JEFFREY C. BLOOMBERG, MANAGING DIRECTOR
AB DARTMOUTH COLLEGE
MBA HARVARD BUSINESS SCHOOL
Prior to joining Shields & Company, Inc., Mr. Bloomberg was a Senior
Managing Director in the Corporate Finance Department of Bear Stearns
& Co., specializing in (i) retailing and consumer goods companies, as
co-head of the firm's merchandising group, and (ii) mergers and
acquisitions. In addition, Mr. Bloomberg was vice chairman of the
firm's valuation committee, which reviewed all fairness opinions
issued by the firm.
(5) I am calling to encourage you not to execute a consent for Jewelcor or
to revoke any prior Jewelcor consents for the following reasons:
- There is currently a process in place with excellent investment
bankers to maximize shareholder value possibly through the sale
of the business.
- The process is being managed by an independent committee of the
Board of Directors led by Jim Groninger. Jim is a former
managing director of Paine Webber's Boston office, he took the
Company public in 1986, and he has extensive insight into the
Company's business strategy and relationship with Levi Strauss &
Co.
- Pete Thigpen is the former president of the Levi's(R) brand and
has maintained excellent relationships with the people at Levi
Strauss & Co.
- Bernard Manuel is the CEO of Cygne Design and has significant
experience in both the retail and manufacturing arenas. He has a
broad base of contact both domestic and abroad.
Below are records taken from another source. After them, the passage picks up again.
(** * graphnet: the i3-to-SQLite conversion pipeline

    A shallow embedding of [src/gnn_reco/data/sqlite_dataconverter.py]:
    file discovery and calibration pairing, event-number allocation, the
    extraction worker, schema inference and the merge into the final
    database, followed by the properties established about them.

    Conventions.
    - Scalars extracted from a frame (Python floats and ints) are [Z]; none
      of the properties below depends on floating-point arithmetic.
    - A Python exception is a value of [exn]; a computation that may raise
      has a result in [res].  A worker returns the files it wrote together
      with the way it ended ([wres]); a sequence of SQL statements returns
      the database reached together with the exception that stopped it
      ([sres]).
    - numpy, pandas, sqlite3 and icecube are external libraries.  Their
      operations are modelled by their documented behaviour, next to the
      source function that calls them.  The extractor and the content of
      the i3 files are inputs ([Env]), as are the directory tree and the
      random draws of the shuffles ([World]).
    - The worker processes run in isolation and are joined before the
      merge starts, so a run is the list of what each worker did followed
      by the merge.

    Outline: the embedding ([IdAlloc], [Discovery], [Pandas], [Worker],
    [Sqlite], [Merger], [Orchestrator], [Scenario], and [Deployment] for
    [apply_to_files] of
    [examples/01_icetray/04_i3_module_in_native_icetray_example.py]);
    lemmas about it; the properties of the specification, C1 to C10;
    further properties of the converter, X1 to X24, and of
    [apply_to_files], X25. *)

From Stdlib Require Import ZArith List String Ascii Bool Lia Permutation.
From Stdlib Require Import DecimalString DecimalNat DecimalFacts.
From stdpp Require Import base option list strings gmap.
Import ListNotations.

Local Open Scope Z_scope.

(** ** Exceptions and results *)

Inductive exn : Type :=
| ValueError        (* numpy / pandas argument errors *)
| IndexError        (* event_no_list[event_counter] out of range *)
| KeyError          (* features['dom_x'] on a dict without the key *)
| UnboundLocalError (* query_columns read before assignment *)
| ExtractorError    (* raised inside I3Extractor *)
| GcdError          (* load_geospatial_data failed *)
| OpenError         (* dataio.I3File failed *)
| StopIteration     (* next() on an os.walk that yields nothing *)
| OperationalError  (* sqlite3: bad statement, missing table or column *)
| IntegrityError.   (* sqlite3: constraint violated *)

Inductive res (A : Type) : Type :=
| Ok (a : A)
| Raise (e : exn).
Arguments Ok {A} a.
Arguments Raise {A} e.

Definition res_bind {A B} (m : res A) (k : A -> res B) : res B :=
  match m with
  | Ok a => k a
  | Raise e => Raise e
  end.

(** ** EventIdAllocator: [np.array_split(np.arange(0,99999999,1), workers)] *)

Module IdAlloc.

(** [np.arange(start, stop, 1)] and its contiguous slices, kept as their
    two end points. *)
Record arange : Type := { start : Z; stop : Z }.

Definition arange_len (r : arange) : Z := Z.max 0 (stop r - start r).

(** [r[k]] for a non-negative index [k]; numpy raises IndexError out of
    range. *)
Definition getitem (r : arange) (k : nat) : res Z :=
  if Z.of_nat k <? arange_len r then Ok (start r + Z.of_nat k)
  else Raise IndexError.

Definition in_range (x : Z) (r : arange) : Prop := start r <= x < stop r.

(** numpy's [array_split]: with [Neach, extras = divmod(Ntotal, Nsections)]
    the section sizes are [extras] times [Neach + 1] followed by
    [Nsections - extras] times [Neach]; a section count that is not
    positive raises ValueError. *)
Definition section_sizes (Ntotal : Z) (Nsections : nat) : list Z :=
  let Neach := Ntotal / Z.of_nat Nsections in
  let extras := Ntotal mod Z.of_nat Nsections in
  repeat (Neach + 1) (Z.to_nat extras)
    ++ repeat Neach (Nsections - Z.to_nat extras)%nat.

(** Consecutive slices of an arange, of the given sizes, from offset [a]. *)
Fixpoint slices (a : Z) (sizes : list Z) : list arange :=
  match sizes with
  | [] => []
  | n :: ns => {| start := a; stop := a + n |} :: slices (a + n) ns
  end.

Definition array_split_arange (r : arange) (Nsections : nat)
  : res (list arange) :=
  match Nsections with
  | O => Raise ValueError
  | _ => Ok (slices (start r) (section_sizes (arange_len r) Nsections))
  end.

(** Consecutive chunks of a list, of the given sizes. *)
Fixpoint chunks {A} (l : list A) (sizes : list Z) : list (list A) :=
  match sizes with
  | [] => []
  | n :: ns => take (Z.to_nat n) l :: chunks (drop (Z.to_nat n) l) ns
  end.

Definition array_split_list {A} (l : list A) (Nsections : nat)
  : res (list (list A)) :=
  match Nsections with
  | O => Raise ValueError
  | _ => Ok (chunks l (section_sizes (Z.of_nat (length l)) Nsections))
  end.

(** The upper bound of the id space in [_processfiles]. *)
Definition U : Z := 99999999.

Definition event_nos (workers : nat) : res (list arange) :=
  array_split_arange {| start := 0; stop := U |} workers.

End IdAlloc.

(** ** FileDiscovery: [find_i3_files], [pairwiseshuffle], [find_files] *)

Module Discovery.

(** [sub in s] on Python strings. *)
Fixpoint contains (sub s : string) : bool :=
  String.prefix sub s
  || match s with
     | EmptyString => false
     | String _ s' => contains sub s'
     end.

Definition lower_ascii (a : ascii) : ascii :=
  let n := nat_of_ascii a in
  if ((65 <=? n) && (n <=? 90))%nat then ascii_of_nat (n + 32) else a.

(** [s.lower()]; on the letters that can make up [gcd] and [geo] it is the
    ASCII lower-casing. *)
Fixpoint lower (s : string) : string :=
  match s with
  | EmptyString => EmptyString
  | String a s' => String (lower_ascii a) (lower s')
  end.

Definition is_i3 (file : string) : bool :=
  if contains "gcd" (lower file) then false
  else if contains "geo" (lower file) then false
  else true.

Definition has_extension (file : string) (extensions : list string) : bool :=
  let check :=
    fold_left (fun check extension =>
                 if contains extension file then S check else check)
              extensions 0%nat in
  (0 <? check)%nat.

(** [os.path.join(root, file)] for a relative [file]. *)
Definition path_join (root file : string) : string :=
  match root with
  | EmptyString => file
  | _ => if String.prefix "/" (String.rev root) then root +:+ file
         else root +:+ "/" +:+ file
  end.

(** [next(os.walk(dir))]: the folders and the files directly in [dir];
    StopIteration when [dir] cannot be listed. *)
Record Listing : Type := { folders : list string; files : list string }.

Definition FileSystem : Type := string -> option Listing.

Definition walk_first (fs : FileSystem) (dir : string) : res Listing :=
  match fs dir with
  | Some l => Ok l
  | None => Raise StopIteration
  end.

(** The loop over the files of one directory level (lines 84-90 for the
    root, 102-108 for a sub-folder): the i3 files, the gcd files, and the
    last gcd file met. *)
Definition classify (root : string) (names extensions : list string)
    : list string * list string * option string :=
  fold_left
    (fun '(i3files, gcds, gcd) file =>
       if has_extension file extensions then
         if is_i3 file then (i3files ++ [path_join root file], gcds, gcd)
         else (i3files, gcds ++ [path_join root file], Some (path_join root file))
       else (i3files, gcds, gcd))
    names ([], [], None).

(** One directory level (lines 81-96 and 99-114): after the scan the gcd
    list is padded with the last gcd file, or with the rescue file when
    there is none, [len(i3files) - len(gcds)] times. *)
Definition scan_level (root : string) (names extensions : list string)
    (gcd_rescue : string) : list string * list string :=
  let '(i3files, gcds, gcd) := classify root names extensions in
  let gcd := match gcd with Some g => g | None => gcd_rescue end in
  (i3files, gcds ++ repeat gcd (length i3files - length gcds)).

(** [df.sample(frac = 1)]: a random permutation of the rows.  The random
    generator is a stream of draws; the [k]-th row of the result is drawn
    among the rows still left. *)
Fixpoint sample {A} (draws : nat -> nat) (n : nat) (l : list A) : list A :=
  match n with
  | O => []
  | S n' =>
      match l with
      | [] => []
      | x :: _ =>
          let k := (draws n mod length l)%nat in
          nth k l x :: sample draws n' (delete k l)
      end
  end.

(** [pd.DataFrame({'i3': files_list, 'gcd': gcd_list})] raises ValueError
    when the two columns differ in length. *)
Definition pairwiseshuffle (draws : nat -> nat) (files_list gcd_list : list string)
    : res (list string * list string) :=
  if (length files_list =? length gcd_list)%nat then
    let df := zip files_list gcd_list in
    let df_shuffled := sample draws (length df) df in
    Ok (map fst df_shuffled, map snd df_shuffled)
  else Raise ValueError.

(** The loop over the sub-folders (lines 97-114). *)
Fixpoint scan_folders (fs : FileSystem) (root : string) (extensions : list string)
    (gcd_rescue : string) (folders : list string)
    (files_list GCD_list : list string) : res (list string * list string) :=
  match folders with
  | [] => Ok (files_list, GCD_list)
  | folder :: rest =>
      let sub_root := path_join root folder in
      res_bind (walk_first fs sub_root) (fun sub =>
      let '(i3files_folder, gcds_folder) :=
        scan_level sub_root (files sub) extensions gcd_rescue in
      scan_folders fs root extensions gcd_rescue rest
        (files_list ++ i3files_folder) (GCD_list ++ gcds_folder))
  end.

Definition find_i3_files (fs : FileSystem) (draws : nat -> nat) (dir : string)
    (extensions : list string) (gcd_rescue : string)
    : res (list string * list string) :=
  res_bind (walk_first fs dir) (fun top =>
  let '(i3files_root, gcds_root) :=
    scan_level dir (files top) extensions gcd_rescue in
  res_bind (scan_folders fs dir extensions gcd_rescue (folders top)
              i3files_root gcds_root) (fun '(files_list, GCD_list) =>
  pairwiseshuffle draws files_list GCD_list)).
(6) Obviously, because our existing operating strategy is focused largely
on the success of the Levi's(R) and Dockers(R) Outlets, the Trademark
License Agreement with Levi Strauss & Co. is critical to the future
viability of the Company. We believe that having Pete Thigpen on the
Committee together with the experience the Company and senior
management has had with Levi Strauss & Co. will be very useful to our
investment bankers in this process. Levi Strauss & Co. has the right,
if there is a transfer of control, to terminate the license agreement.
We believe that it is unlikely that a sale of the Company can be
completed without Levi Strauss & Co's support.
(7) Jewelcor's proposal mirrors our existing strategy which consists of
the following initiatives:
- Focus predominantly on the Levi's(R) and Dockers(R) Outlets.
- Closure of unprofitable stores where economically feasible taking
into consideration the current performance of the stores and the
contingent lease liabilities.
- Consistent reduction of overhead levels to support a largely
outlet-based operation. Essentially we have been "right-sizing"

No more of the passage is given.